*TASK MATERIAL*.
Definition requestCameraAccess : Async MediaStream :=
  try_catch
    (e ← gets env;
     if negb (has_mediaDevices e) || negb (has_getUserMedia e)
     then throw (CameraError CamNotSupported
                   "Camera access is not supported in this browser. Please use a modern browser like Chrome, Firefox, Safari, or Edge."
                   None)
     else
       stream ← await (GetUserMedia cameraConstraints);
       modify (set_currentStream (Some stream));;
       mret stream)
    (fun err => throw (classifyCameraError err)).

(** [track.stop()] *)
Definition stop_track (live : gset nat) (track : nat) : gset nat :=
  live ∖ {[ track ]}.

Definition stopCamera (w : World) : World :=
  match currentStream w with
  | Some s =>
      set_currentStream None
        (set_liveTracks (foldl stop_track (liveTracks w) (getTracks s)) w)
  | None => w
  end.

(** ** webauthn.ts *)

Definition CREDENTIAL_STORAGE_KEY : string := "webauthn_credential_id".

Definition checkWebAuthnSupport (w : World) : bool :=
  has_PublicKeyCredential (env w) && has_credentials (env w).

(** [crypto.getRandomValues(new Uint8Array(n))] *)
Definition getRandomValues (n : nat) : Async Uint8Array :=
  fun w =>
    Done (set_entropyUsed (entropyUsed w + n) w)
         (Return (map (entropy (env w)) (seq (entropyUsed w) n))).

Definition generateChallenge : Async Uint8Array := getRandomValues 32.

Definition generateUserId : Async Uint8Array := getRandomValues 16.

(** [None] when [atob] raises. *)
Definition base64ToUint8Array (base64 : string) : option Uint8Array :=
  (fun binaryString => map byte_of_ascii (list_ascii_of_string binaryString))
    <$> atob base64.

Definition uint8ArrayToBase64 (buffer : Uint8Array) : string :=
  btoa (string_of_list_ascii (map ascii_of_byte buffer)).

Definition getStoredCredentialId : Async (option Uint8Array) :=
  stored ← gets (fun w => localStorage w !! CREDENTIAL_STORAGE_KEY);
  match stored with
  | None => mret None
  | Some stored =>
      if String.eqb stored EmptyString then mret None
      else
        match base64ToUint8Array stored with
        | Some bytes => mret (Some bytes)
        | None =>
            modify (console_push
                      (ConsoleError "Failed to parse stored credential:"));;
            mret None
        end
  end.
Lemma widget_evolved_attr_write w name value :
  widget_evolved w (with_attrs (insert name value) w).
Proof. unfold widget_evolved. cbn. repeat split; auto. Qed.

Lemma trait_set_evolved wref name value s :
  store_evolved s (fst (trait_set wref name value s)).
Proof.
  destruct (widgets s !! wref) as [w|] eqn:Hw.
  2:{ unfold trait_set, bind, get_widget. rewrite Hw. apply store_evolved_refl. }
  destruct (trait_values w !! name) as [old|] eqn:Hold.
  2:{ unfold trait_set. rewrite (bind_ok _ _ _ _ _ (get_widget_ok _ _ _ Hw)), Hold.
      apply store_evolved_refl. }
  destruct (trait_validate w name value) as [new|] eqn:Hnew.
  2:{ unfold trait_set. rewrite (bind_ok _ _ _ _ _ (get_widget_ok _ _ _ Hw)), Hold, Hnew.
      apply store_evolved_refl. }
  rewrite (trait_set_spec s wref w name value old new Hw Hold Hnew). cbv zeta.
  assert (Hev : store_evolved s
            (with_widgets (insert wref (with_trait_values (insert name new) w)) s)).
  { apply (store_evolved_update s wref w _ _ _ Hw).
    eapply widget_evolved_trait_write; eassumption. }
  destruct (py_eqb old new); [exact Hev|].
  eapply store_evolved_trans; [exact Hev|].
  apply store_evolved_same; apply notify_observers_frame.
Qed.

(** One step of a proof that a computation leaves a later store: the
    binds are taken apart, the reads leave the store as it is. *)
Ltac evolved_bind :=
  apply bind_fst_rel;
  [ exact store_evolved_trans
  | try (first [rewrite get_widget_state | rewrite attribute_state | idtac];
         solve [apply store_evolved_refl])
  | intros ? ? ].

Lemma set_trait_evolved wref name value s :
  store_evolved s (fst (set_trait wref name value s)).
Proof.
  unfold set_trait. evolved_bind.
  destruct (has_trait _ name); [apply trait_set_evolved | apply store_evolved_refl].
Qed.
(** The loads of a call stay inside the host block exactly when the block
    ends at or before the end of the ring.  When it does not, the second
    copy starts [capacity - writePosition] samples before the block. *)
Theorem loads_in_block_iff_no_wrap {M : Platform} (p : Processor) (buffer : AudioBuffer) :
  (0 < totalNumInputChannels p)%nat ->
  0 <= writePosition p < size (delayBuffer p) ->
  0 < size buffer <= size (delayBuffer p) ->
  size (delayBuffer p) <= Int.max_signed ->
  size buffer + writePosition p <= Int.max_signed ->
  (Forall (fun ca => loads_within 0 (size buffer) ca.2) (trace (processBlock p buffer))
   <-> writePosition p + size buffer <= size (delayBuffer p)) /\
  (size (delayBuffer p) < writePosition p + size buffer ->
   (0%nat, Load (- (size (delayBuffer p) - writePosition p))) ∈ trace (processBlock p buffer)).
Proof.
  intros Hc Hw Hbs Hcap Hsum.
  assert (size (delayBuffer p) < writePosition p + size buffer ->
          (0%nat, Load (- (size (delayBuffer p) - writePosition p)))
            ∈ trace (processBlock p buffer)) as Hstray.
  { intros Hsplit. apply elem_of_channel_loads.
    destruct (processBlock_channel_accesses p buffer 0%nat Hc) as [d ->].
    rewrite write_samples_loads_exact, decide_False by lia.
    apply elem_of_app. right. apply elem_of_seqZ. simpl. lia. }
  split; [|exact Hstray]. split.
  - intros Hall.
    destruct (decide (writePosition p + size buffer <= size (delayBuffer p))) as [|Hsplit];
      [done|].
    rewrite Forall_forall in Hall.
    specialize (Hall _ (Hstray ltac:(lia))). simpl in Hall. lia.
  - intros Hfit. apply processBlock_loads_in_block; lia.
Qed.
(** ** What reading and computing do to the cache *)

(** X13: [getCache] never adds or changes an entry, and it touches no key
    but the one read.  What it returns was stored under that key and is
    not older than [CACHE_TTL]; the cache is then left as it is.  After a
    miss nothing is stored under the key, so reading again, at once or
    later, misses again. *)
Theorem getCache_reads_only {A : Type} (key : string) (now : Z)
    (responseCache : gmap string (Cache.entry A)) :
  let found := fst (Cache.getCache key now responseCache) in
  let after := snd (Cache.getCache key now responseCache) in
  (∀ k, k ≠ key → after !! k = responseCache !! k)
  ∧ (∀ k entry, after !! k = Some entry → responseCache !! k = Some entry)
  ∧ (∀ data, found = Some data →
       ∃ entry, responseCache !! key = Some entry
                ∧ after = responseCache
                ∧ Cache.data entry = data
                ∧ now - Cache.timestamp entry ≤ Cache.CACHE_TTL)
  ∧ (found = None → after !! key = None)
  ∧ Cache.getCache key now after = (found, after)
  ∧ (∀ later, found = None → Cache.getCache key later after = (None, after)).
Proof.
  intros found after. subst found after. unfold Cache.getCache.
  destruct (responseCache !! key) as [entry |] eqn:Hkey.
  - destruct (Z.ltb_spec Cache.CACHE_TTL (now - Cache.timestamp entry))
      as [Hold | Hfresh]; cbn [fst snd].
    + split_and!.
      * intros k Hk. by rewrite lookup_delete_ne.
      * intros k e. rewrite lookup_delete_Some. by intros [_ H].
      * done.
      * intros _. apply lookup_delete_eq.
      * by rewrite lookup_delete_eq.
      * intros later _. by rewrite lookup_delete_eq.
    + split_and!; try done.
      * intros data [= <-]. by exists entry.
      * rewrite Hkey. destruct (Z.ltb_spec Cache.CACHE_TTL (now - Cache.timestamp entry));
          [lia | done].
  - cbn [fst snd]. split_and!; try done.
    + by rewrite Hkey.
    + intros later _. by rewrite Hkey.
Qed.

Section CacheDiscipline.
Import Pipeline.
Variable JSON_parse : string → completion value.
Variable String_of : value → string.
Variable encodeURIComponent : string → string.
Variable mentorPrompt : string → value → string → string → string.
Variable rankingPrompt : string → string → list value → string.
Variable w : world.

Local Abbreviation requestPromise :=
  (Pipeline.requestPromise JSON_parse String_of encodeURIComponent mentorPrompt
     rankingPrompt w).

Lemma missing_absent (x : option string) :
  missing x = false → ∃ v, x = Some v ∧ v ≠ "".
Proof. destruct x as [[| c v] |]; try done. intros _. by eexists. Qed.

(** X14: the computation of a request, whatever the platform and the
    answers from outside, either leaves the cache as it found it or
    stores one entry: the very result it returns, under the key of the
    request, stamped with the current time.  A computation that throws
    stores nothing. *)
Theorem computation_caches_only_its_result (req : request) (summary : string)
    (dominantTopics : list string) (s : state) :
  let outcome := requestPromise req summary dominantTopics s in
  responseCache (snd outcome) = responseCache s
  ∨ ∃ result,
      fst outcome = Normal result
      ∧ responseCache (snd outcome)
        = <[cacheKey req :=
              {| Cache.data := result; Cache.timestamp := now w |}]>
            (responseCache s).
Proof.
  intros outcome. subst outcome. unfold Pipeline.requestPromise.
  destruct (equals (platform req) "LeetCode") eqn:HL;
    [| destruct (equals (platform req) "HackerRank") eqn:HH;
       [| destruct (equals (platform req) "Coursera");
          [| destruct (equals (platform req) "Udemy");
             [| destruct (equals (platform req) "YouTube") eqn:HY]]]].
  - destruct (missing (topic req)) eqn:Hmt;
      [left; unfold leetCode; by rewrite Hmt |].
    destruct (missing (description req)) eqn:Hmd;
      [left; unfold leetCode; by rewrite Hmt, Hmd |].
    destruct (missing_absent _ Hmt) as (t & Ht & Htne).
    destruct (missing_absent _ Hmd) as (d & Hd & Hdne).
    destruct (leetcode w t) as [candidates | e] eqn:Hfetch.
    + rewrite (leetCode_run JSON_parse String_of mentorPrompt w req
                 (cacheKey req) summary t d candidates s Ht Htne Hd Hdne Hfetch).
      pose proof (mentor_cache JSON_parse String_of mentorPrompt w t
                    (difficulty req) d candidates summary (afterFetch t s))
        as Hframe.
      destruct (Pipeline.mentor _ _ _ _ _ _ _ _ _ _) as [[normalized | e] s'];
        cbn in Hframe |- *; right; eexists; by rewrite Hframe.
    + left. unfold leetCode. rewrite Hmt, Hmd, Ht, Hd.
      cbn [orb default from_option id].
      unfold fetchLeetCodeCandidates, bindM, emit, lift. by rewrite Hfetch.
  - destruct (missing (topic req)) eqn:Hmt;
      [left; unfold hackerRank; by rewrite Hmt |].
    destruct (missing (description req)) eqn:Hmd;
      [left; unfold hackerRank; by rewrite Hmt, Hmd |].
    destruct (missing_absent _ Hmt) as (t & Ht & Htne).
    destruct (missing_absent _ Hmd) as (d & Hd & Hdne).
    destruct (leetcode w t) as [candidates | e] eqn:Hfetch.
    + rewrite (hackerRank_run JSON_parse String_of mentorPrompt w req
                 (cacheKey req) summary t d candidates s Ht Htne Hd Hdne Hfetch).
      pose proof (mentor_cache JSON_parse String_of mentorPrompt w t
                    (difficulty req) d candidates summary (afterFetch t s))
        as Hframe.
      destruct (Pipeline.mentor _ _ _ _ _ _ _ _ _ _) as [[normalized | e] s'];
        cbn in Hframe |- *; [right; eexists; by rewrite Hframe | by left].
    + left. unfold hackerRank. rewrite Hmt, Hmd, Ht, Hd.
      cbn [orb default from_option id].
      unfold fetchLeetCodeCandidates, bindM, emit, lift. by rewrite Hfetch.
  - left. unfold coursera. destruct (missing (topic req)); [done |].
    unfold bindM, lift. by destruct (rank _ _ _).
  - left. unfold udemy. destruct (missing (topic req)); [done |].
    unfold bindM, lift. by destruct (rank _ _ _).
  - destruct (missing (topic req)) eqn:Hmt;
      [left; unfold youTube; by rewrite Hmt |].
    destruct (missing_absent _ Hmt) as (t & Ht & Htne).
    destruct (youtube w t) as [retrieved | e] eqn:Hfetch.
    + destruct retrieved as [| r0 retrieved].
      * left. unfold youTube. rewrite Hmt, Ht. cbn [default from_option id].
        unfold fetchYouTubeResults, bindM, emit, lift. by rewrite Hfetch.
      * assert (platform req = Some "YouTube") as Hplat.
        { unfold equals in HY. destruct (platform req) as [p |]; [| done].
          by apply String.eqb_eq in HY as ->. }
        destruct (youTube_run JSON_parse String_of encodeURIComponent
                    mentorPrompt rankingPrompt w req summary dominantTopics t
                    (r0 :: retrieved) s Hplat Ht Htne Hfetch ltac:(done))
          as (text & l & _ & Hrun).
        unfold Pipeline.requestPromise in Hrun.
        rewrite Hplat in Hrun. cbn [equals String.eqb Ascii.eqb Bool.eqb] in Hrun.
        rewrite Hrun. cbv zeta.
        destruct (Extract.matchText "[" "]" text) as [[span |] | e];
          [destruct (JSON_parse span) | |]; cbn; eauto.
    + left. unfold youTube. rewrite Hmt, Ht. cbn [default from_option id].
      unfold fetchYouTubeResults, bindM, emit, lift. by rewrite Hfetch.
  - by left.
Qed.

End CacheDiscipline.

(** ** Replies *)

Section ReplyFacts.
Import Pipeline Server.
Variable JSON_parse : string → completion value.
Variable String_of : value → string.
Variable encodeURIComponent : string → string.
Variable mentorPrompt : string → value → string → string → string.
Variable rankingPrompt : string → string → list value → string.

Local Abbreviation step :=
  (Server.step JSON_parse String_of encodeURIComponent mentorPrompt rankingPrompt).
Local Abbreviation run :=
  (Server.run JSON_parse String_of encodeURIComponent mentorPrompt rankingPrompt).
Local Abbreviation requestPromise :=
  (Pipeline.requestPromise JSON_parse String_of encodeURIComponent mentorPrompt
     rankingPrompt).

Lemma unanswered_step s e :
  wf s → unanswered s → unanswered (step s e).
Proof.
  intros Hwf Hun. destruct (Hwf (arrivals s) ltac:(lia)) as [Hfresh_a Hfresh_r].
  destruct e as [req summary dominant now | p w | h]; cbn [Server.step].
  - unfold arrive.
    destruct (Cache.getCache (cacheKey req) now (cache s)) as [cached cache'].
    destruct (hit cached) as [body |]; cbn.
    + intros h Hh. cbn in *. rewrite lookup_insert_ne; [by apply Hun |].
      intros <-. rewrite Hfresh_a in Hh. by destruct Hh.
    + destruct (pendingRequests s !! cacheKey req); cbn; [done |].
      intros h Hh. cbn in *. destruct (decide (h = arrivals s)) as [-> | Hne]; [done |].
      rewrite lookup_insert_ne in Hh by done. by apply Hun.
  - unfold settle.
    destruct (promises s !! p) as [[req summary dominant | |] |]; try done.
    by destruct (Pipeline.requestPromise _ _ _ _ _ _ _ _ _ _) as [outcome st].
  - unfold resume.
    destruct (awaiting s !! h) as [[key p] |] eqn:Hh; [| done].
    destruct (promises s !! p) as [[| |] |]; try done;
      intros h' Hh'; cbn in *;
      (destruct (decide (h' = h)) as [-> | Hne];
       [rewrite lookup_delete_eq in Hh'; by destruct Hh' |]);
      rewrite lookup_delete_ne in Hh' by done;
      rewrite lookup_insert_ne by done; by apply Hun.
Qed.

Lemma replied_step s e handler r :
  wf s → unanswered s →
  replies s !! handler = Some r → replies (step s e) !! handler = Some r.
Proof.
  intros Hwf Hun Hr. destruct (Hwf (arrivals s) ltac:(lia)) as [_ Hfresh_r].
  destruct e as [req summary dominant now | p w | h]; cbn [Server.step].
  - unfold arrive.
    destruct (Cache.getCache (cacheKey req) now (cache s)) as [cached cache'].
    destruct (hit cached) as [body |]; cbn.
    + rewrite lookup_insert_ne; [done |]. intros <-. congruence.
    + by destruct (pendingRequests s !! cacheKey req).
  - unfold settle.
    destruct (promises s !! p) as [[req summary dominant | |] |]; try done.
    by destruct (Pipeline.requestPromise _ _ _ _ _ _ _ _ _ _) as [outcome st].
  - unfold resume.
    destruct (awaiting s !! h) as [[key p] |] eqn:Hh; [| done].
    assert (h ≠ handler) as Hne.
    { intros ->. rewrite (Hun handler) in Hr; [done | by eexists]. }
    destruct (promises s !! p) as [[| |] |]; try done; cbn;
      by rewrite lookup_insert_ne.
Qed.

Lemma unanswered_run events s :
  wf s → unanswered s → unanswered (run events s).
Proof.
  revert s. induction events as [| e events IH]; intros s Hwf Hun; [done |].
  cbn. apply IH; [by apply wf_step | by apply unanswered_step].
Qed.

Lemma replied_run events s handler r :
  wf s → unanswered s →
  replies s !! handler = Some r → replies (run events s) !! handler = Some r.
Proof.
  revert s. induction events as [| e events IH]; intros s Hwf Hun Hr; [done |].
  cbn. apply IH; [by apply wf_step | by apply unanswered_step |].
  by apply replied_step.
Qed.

*PROBLEM REQUIREMENTS*. The answer should be one number, the count of lines in the data that include the string "then".

*TASK RESPONSE*. 3